REQUIREMENT
From the entries below, copy out every line with "getConstant" in it.

Top of WORKING DATA

(* ===== verification/IntEvaluator.v ===== *)
(** * core/eval: IntEvaluator

    The expression classes of [Evaluator.hxx] and [IntEvaluator.hxx] as one
    inductive type, their virtual [evaluate] and [setOperands], the tokenizer
    [IntEvaluator::parseNextToken], and the parser of [Evaluator.v] on them.
    [Sint64] arithmetic wraps; a shift by an amount outside 0..63 and a division
    the hardware traps on are crashes. *)

From stdpp Require Import gmap.
From Stdlib Require Import Ascii String.
From S2P Require Import Prelude Machine CString Evaluator.

Inductive Operators :=
| OP_Unknown | OP_UnPlus | OP_UnMinus | OP_UnNot | OP_UnBitNot
| OP_BinPlus | OP_BinMinus | OP_BinMul | OP_BinDiv | OP_BinPower
| OP_BinEqual | OP_BinNonEq | OP_BinLower | OP_BinGreater | OP_BinLowerEq | OP_BinGreaterEq
| OP_BinLShift | OP_BinRShift | OP_BinByteSwap | OP_BinBitAnd | OP_BinBitOr | OP_BinBitXor
| OP_BinAnd | OP_BinOr | OP_BinXor | OP_Parenthesis.

#[global] Instance Operators_eq_dec : EqDecision Operators.
Proof. solve_decision. Defined.

(** What a [Ref<Expression>] refers to: [NullExpression] is the null reference
    of an operand that was not set. *)
Inductive Expression :=
| NullExpression
| DirectExpression (value : Z)
| VariableExpression (var_name : list Z)
| DefinedVariableExpression (var_name : list Z)
| ValueExpression (column_id : Z)
| DefinedValueExpression (column_id : Z)
| IntUnaryExpression (operation_id : Operators) (operand : Expression)
| IntBinaryFullExpression (operation_id : Operators) (operands0 operands1 : Expression)
| IntBinaryPartExpression (operation_id : Operators) (operands0 operands1 : Expression).

#[global] Instance Expression_eq_dec : EqDecision Expression.
Proof. solve_decision. Defined.

(** ** Arguments *)

(** The abstract class of what an expression is evaluated with. *)
Record Arguments_ := {
  getConstant : list Z -> res Z;
  checkConstant : list Z -> bool;
  getValue : Z -> res Z;
  checkValue : Z -> bool;
}.

Module ArgumentsHash.
Record t := mk { constants : gmap (list Z) Z; values : gmap Z Z }.

Definition getConstant (h : t) (name : list Z) : res Z :=
  match constants h !! name with Some v => Ret v | None => Exn DataNotFoundException end.
Definition getValue (h : t) (idx : Z) : res Z :=
  match values h !! idx with Some v => Ret v | None => Exn DataNotFoundException end.
Definition checkConstant (h : t) (name : list Z) : bool := bool_decide (is_Some (constants h !! name)).
Definition checkValue (h : t) (idx : Z) : bool := bool_decide (is_Some (values h !! idx)).

Definition arguments (h : t) : Arguments_ :=
  Build_Arguments_ (getConstant h) (checkConstant h) (getValue h) (checkValue h).
End ArgumentsHash.

(** ** Evaluation *)

Definition lognot (v : Z) : Z := Z.b2z (v =? 0).

Definition unary_op (op : Operators) (v : Z) : res Z :=
  match op with
  | OP_UnPlus => Ret v
  | OP_UnMinus => Ret (s64 (- v))
  | OP_UnNot => Ret (lognot v)
  | OP_UnBitNot => Ret (Z.lnot v)
  | _ => Exn DataNotFoundException
  end.

Definition shift_ok (r : Z) : bool := (0 <=? r) && (r <? 64).

(** [((l>>n)&mr)|((l<<n)&ml)] assigned back to the [Sint64]. *)
Definition swap_step (n mr ml l : Z) : Z :=
  s64 (Z.lor (Z.land (u64 (Z.shiftr l n)) mr) (Z.land (u64 (Z.shiftl l n)) ml)).

Definition byteswap (l r : Z) : res Z :=
  if r =? 1 then Ret (swap_step 1 0x5555555555555555 0xaaaaaaaaaaaaaaaa l)
  else if r =? 2 then Ret (swap_step 2 0x3333333333333333 0xcccccccccccccccc l)
  else if r =? 4 then Ret (swap_step 4 0x0f0f0f0f0f0f0f0f 0xf0f0f0f0f0f0f0f0 l)
  else if r =? 16 then Ret (swap_step 8 0x00ff 0xff00 l)
  else if r =? 32 then
    Ret (swap_step 16 0x0000ffff 0xffff0000 (swap_step 8 0x00ff00ff 0xff00ff00 l))
  else if r =? 64 then
    Ret (swap_step 32 0x00000000ffffffff 0xffffffff00000000
          (swap_step 16 0x0000ffff0000ffff 0xffff0000ffff0000
            (swap_step 8 0x00ff00ff00ff00ff 0xff00ff00ff00ff00 l)))
  else Exn InvalidFormatException.

Definition binary_full_op (op : Operators) (l r : Z) : res Z :=
  match op with
  | OP_BinPlus => Ret (s64 (l + r))
  | OP_BinMinus => Ret (s64 (l - r))
  | OP_BinMul => Ret (s64 (l * r))
  | OP_BinDiv =>
    if (r =? 0) || ((l =? LLONG_MIN) && (r =? -1)) then Crash DivByZero else Ret (Z.quot l r)
  | OP_BinEqual => Ret (Z.b2z (l =? r))
  | OP_BinNonEq => Ret (Z.b2z (negb (l =? r)))
  | OP_BinLower => Ret (Z.b2z (l <? r))
  | OP_BinGreater => Ret (Z.b2z (r <? l))
  | OP_BinLowerEq => Ret (Z.b2z (l <=? r))
  | OP_BinGreaterEq => Ret (Z.b2z (r <=? l))
  | OP_BinLShift => if shift_ok r then Ret (s64 (Z.shiftl l r)) else Crash BadShift
  | OP_BinRShift => if shift_ok r then Ret (Z.shiftr l r) else Crash BadShift
  | OP_BinByteSwap => byteswap l r
  | OP_BinBitAnd => Ret (Z.land l r)
  | OP_BinBitOr => Ret (Z.lor l r)
  | OP_BinBitXor => Ret (Z.lxor l r)
  | OP_BinXor => Ret (Z.lxor (lognot l) (lognot r))
  | _ => Exn InvalidFormatException
  end.

Fixpoint evaluate (e : Expression) (args : Arguments_) : res Z :=
  match e with
  | NullExpression => Crash NullDeref
  | DirectExpression value => Ret value
  | VariableExpression var_name => getConstant args var_name
  | DefinedVariableExpression var_name => Ret (Z.b2z (checkConstant args var_name))
  | ValueExpression column_id => getValue args column_id
  | DefinedValueExpression column_id => Ret (Z.b2z (checkValue args column_id))
  | IntUnaryExpression op operand =>
    match op with
    | OP_UnPlus | OP_UnMinus | OP_UnNot | OP_UnBitNot => v ← evaluate operand args; unary_op op v
    | _ => Exn DataNotFoundException
    end
  | IntBinaryFullExpression op operands0 operands1 =>
    l ← evaluate operands0 args; r ← evaluate operands1 args; binary_full_op op l r
  | IntBinaryPartExpression op operands0 operands1 =>
    l ← evaluate operands0 args;
    match op with
    | OP_BinAnd => if l =? 0 then Ret 0 else r ← evaluate operands1 args; Ret (Z.b2z (negb (r =? 0)))
    | OP_BinOr => if l =? 0 then r ← evaluate operands1 args; Ret (Z.b2z (negb (r =? 0))) else Ret 1
    | _ => Exn InvalidFormatException
    end
  end.

(** ** setOperands: reads the array the parser passes it *)

#[global] Instance IntExpression_setOperands : ExpressionOps Expression := fun e l =>
  match e with
  | IntUnaryExpression op _ =>
    match l with o :: _ => Ret (IntUnaryExpression op o) | [] => Crash OutOfBounds end
  | IntBinaryFullExpression op _ _ =>
    match l with o :: p :: _ => Ret (IntBinaryFullExpression op o p) | _ => Crash OutOfBounds end
  | IntBinaryPartExpression op _ _ =>
    match l with o :: p :: _ => Ret (IntBinaryPartExpression op o p) | _ => Crash OutOfBounds end
  | NullExpression => Crash NullDeref
  | _ => Crash AssertFailed
  end.

(** ** The tokenizer *)

Definition priorities (op : Operators) : Z :=
  match op with
  | OP_Unknown => 255
  | OP_UnPlus | OP_UnMinus | OP_UnNot | OP_UnBitNot => 15
  | OP_BinPlus | OP_BinMinus => 40
  | OP_BinMul | OP_BinDiv => 30
  | OP_BinPower => 25
  | OP_BinEqual | OP_BinNonEq | OP_BinLower | OP_BinGreater | OP_BinLowerEq | OP_BinGreaterEq => 60
  | OP_BinLShift | OP_BinRShift | OP_BinByteSwap => 70
  | OP_BinBitAnd | OP_BinBitOr | OP_BinBitXor => 80
  | OP_BinAnd | OP_BinOr | OP_BinXor => 90
  | OP_Parenthesis => 5
  end.

Definition token_result : Type := res (TokenType Expression * list Z).

(** [strtoll] of the text from [from], the reading position left after it. *)
Definition direct_token (from : list Z) : token_result :=
  let '(val, rest) := strtoll from in Ret (TT_Expression (DirectExpression val), rest).

Definition unary_token (op : Operators) (rest : list Z) : token_result :=
  Ret (TT_Operator (IntUnaryExpression op NullExpression) 1 (priorities op), rest).

(** The block repeated for the operators that need a left operand. *)
Definition full_token (op : Operators) (st : ParserState) (rest : list Z) : token_result :=
  match st with
  | PS_BinOperator =>
    Ret (TT_Operator (IntBinaryFullExpression op NullExpression NullExpression) 2 (priorities op), rest)
  | _ => Exn InvalidFormatException
  end.

Definition part_token (op : Operators) (st : ParserState) (rest : list Z) : token_result :=
  match st with
  | PS_BinOperator =>
    Ret (TT_Operator (IntBinaryPartExpression op NullExpression NullExpression) 2 (priorities op), rest)
  | _ => Exn InvalidFormatException
  end.

(** In each case [s] is the text after the character switched on. *)
Definition token_plus (s : list Z) (st : ParserState) : token_result :=
  match st with
  | PS_BinOperator => full_token OP_BinPlus st s
  | _ => if isdigit (deref s) then direct_token s else unary_token OP_UnPlus s
  end.

Definition token_minus (s : list Z) (st : ParserState) : token_result :=
  match st with
  | PS_BinOperator => full_token OP_BinMinus st s
  | _ => if isdigit (deref s) then direct_token (chr "-" :: s) else unary_token OP_UnMinus s
  end.

Definition token_equal (s : list Z) (st : ParserState) : token_result :=
  if deref s =? chr "=" then full_token OP_BinEqual st (tail s) else Exn InvalidFormatException.

Definition token_not (s : list Z) (st : ParserState) : token_result :=
  if deref s =? chr "=" then full_token OP_BinNonEq st (tail s)
  else match st with
       | PS_Expression => unary_token OP_UnNot s
       | _ => Exn InvalidFormatException
       end.

Definition token_div (s : list Z) (st : ParserState) : token_result := full_token OP_BinDiv st s.
Definition token_mul (s : list Z) (st : ParserState) : token_result := full_token OP_BinMul st s.

Definition token_lower (s : list Z) (st : ParserState) : token_result :=
  if deref s =? chr "=" then full_token OP_BinLowerEq st (tail s)
  else if deref s =? chr "<" then full_token OP_BinLShift st (tail s)
  else full_token OP_BinLower st s.

Definition token_greater (s : list Z) (st : ParserState) : token_result :=
  if deref s =? chr "=" then full_token OP_BinGreaterEq st (tail s)
  else if deref s =? chr ">" then
    let s := tail s in
    if (deref s =? chr "<") && (deref (tail s) =? chr "<")
    then full_token OP_BinByteSwap st (tail (tail s))
    else full_token OP_BinRShift st s
  else full_token OP_BinGreater st s.

Definition token_and (s : list Z) (st : ParserState) : token_result :=
  if deref s =? chr "&" then part_token OP_BinAnd st (tail s) else full_token OP_BinBitAnd st s.

Definition token_or (s : list Z) (st : ParserState) : token_result :=
  if deref s =? chr "|" then part_token OP_BinOr st (tail s) else full_token OP_BinBitOr st s.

Bottom of WORKING DATA

RESPONSE
  getConstant : list Z -> res Z;
Definition getConstant (h : t) (name : list Z) : res Z :=
  Build_Arguments_ (getConstant h) (checkConstant h) (getValue h) (checkValue h).
  | VariableExpression var_name => getConstant args var_name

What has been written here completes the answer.